The result is that two operators finish the same journey in genuinely different places, which is exactly what the scoring needs to see.

Time progression

You control how simulated time advances between sessions:
ModeBehavior
ManualAn admin advances time explicitly
PromptedThe operator is offered the advance and confirms it
AutopilotTime advances on its own schedule
A journey also defines its overall span and the default amount of time each advance covers, so a “12 weeks of fortnightly check-ins” structure is configuration, not convention.

What you configure

Everything a conversation scenario has, plus:
ComponentRole in a journey
Temporal configurationProgression mode, default time per advance, total duration
State with recording frequenciesWhich facts move with time, and how often
Per-session outputsArtifacts and decisions expected at specific points: an initial plan, a mid-journey review, a closing summary
CriteriaIncluding the longitudinal ones: was the plan followed up, were early warning signs acted on before they compounded

Worked example

An income support agency wants to know whether case managers keep clients engaged across a 12-week program, not just at intake.
  • Persona: a client recently out of work, cooperative at intake, with motivation that decays unless engagement is maintained
  • Journey: six fortnightly check-ins over 12 simulated weeks
  • Evolving state: job-search activity (weekly recording), mood and motivation (per session), a housing pressure that emerges around week 6 only if earlier sessions missed the financial strain behind it
  • Outputs: an initial action plan at session one, a revised plan at session four, a program summary at session six
  • Success metric: the week-6 housing pressure is anticipated, because the operator surfaced the financial strain by week 4
  • Failure metric: a check-in that repeats the previous session’s plan without acknowledging what changed since
An operator who treats every check-in as a fresh conversation scores well on politeness and poorly on the journey.

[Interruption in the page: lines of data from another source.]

(* ===== verification/Bytes.v ===== *)
(** * Integers in memory and on disk

    The x86-64 representation: little-endian, two's complement. *)
From S2P Require Import Prelude.

(** The [n] bytes of [z]. *)
Fixpoint le (n : nat) (z : Z) : bytes :=
  match n with
  | O => []
  | S n => schar z :: le n (z / 256)
  end.

(** The unsigned integer of some bytes, and the signed one. *)
Fixpoint unle (b : bytes) : Z :=
  match b with
  | [] => 0
  | c :: b => uchar c + 256 * unle b
  end.
Definition sle (b : bytes) : Z := wrapS (8 * zlen b) (unle b).

Lemma length_le n z : length (le n z) = n.
Proof. revert z. induction n; intros; simpl; [done|by f_equal]. Qed.

Lemma zlen_le n z : zlen (le n z) = Z.of_nat n.
Proof. unfold zlen. by rewrite length_le. Qed.

Lemma uchar_schar z : uchar (schar z) = z mod 256.
Proof.
  unfold wrapU, wrapS. change (2 ^ 8) with 256. change (2 ^ (8 - 1)) with 128.
  rewrite Zminus_mod, Zmod_mod, <- Zminus_mod. f_equal. lia.
Qed.

Lemma unle_le n z : unle (le n z) = z mod 2 ^ (8 * Z.of_nat n).
Proof.
  revert z. induction n as [|n IH]; intros z.
  { simpl. by rewrite Z.mod_1_r. }
  cbn [le unle]. rewrite uchar_schar, IH.
  replace (8 * Z.of_nat (S n)) with (8 + 8 * Z.of_nat n) by lia.
  rewrite Z.pow_add_r by lia. change (2 ^ 8) with 256.
  rewrite Z.rem_mul_r; [done|lia|apply Z.pow_pos_nonneg; lia].
Qed.

Lemma wrapS_mod w z : 0 < w -> wrapS w (z mod 2 ^ w) = wrapS w z.
Proof. intros. unfold wrapS. by rewrite Zplus_mod_idemp_l. Qed.

Lemma sle_le n z : (0 < n)%nat -> - 2 ^ (8 * Z.of_nat n - 1) <= z < 2 ^ (8 * Z.of_nat n - 1) -> sle (le n z) = z.
Proof.
  intros Hn Hz. unfold sle. rewrite zlen_le, unle_le, wrapS_mod by lia. apply wrapS_id; lia.
Qed.

(** ** Lists of integers of [n] bytes each *)
Definition le_list (n : nat) (l : list Z) : bytes := l ≫= le n.

Lemma length_le_list n l : length (le_list n l) = (n * length l)%nat.
Proof. induction l as [|x l IH]; simpl; [lia|]. rewrite length_app, length_le, IH. lia. Qed.

Lemma le_list_app n l1 l2 : le_list n (l1 ++ l2) = le_list n l1 ++ le_list n l2.
Proof. apply bind_app. Qed.

Lemma le_list_snoc n l x : le_list n (l ++ [x]) = le_list n l ++ le n x.
Proof. rewrite le_list_app. simpl. by rewrite app_nil_r. Qed.

Create Rewrite HintDb bytes.
#[export] Hint Rewrite length_le zlen_le length_le_list @length_app @length_take @length_drop @length_replicate : bytes.
#[global] Arguments le : simpl never.
#[global] Arguments sle : simpl never.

The one who carries the thread, notices the decay early, and adapts the plan is distinguishable in the report, which is the entire reason to simulate the weeks instead of asking about them.

Running it

Journeys run with your people and with AI agents like any other scenario. For agents, journeys are the most demanding benchmark the platform offers: they test whether an AI can hold context, follow through, and manage a relationship rather than win a single exchange.